Jane watched, heart stricken, as a tear slid from the corner of the Dunloch steward’s glassy eye. The man took another swallow of ale from the goblet he held clasped in his fist and said no more.
With a reassuring hand on his hunched shoulder as she passed by him, she left the room. Her thoughts were in turmoil. What had Lady D’Aubrey meant when she’d said Jane didn’t know anything about Scotland or its people? What was it that she needed to know?

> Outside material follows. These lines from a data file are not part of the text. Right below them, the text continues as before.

(** * convert_to_webp.py: batch conversion of images to WebP

    A shallow embedding of the script [convert_to_webp.py] and the proofs of
    the properties its specification states about it.

    The script is a sequential driver around three external programs
    ([exiftool], [sips], [cwebp]) and the file system.  The embedding keeps
    the script's own control flow (its functions, its [try]/[except] blocks,
    its two global counters) and treats the external programs as an
    arbitrary oracle: a function from the command line, the current set of
    existing paths and the history of earlier invocations to an outcome and
    a new set of existing paths.  Console output is not modelled. *)

From stdpp Require Import base decidable option list sets gmap strings pretty.
From Stdlib Require Import Ascii String ZArith Lia.

Open Scope string_scope.
Open Scope list_scope.
Open Scope nat_scope.

Set Warnings "-clear-no-such-hyp".

(** ** Text helpers *)

Module Text.

(** [str.lower()] restricted to the ASCII letters. The only comparison the
    script makes on a lowered string is against [".heic"], whose letters
    have no other upper-case form. *)
Definition lower_ascii (c : ascii) : ascii :=
  let n := nat_of_ascii c in
  if (65 <=? n)%nat && (n <=? 90)%nat then ascii_of_nat (n + 32) else c.

Fixpoint lower (s : string) : string :=
  match s with
  | EmptyString => EmptyString
  | String c r => String (lower_ascii c) (lower r)
  end.

(** [s.rfind(c)]: the index of the last occurrence of [c] in [s]. *)
Fixpoint rfind (c : ascii) (s : string) : option nat :=
  match s with
  | EmptyString => None
  | String a r =>
      match rfind c r with
      | Some i => Some (S i)
      | None => if Ascii.eqb a c then Some 0%nat else None
      end
  end.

She was always aware that there was strife in this land, but it had always seemed to her the solutions was simple—if those heathen Scots wanted peace, then they had better stop warring with England and simply accept Edward as their king.
But the heartache in Tearlach’s voice shed a new light on a situation she had always considered simple. She realized then that there was so much she did not understand, much she had to learn. Wanted to learn.
And she knew just the person to ask—the one person in all of this strange and foreboding land who owed it to her to provide answers.
Chapter 7
By the time Jane reached the hut through the blackened wilderness, her ankle was throbbing. The rough terrain over which she’d travelled had not helped.
Robbie was sleeping soundly when she arrived, but the fire was still crackling away gently—he must have been awake at one point and added the kindling and wood she’d brought in. That was a good sign.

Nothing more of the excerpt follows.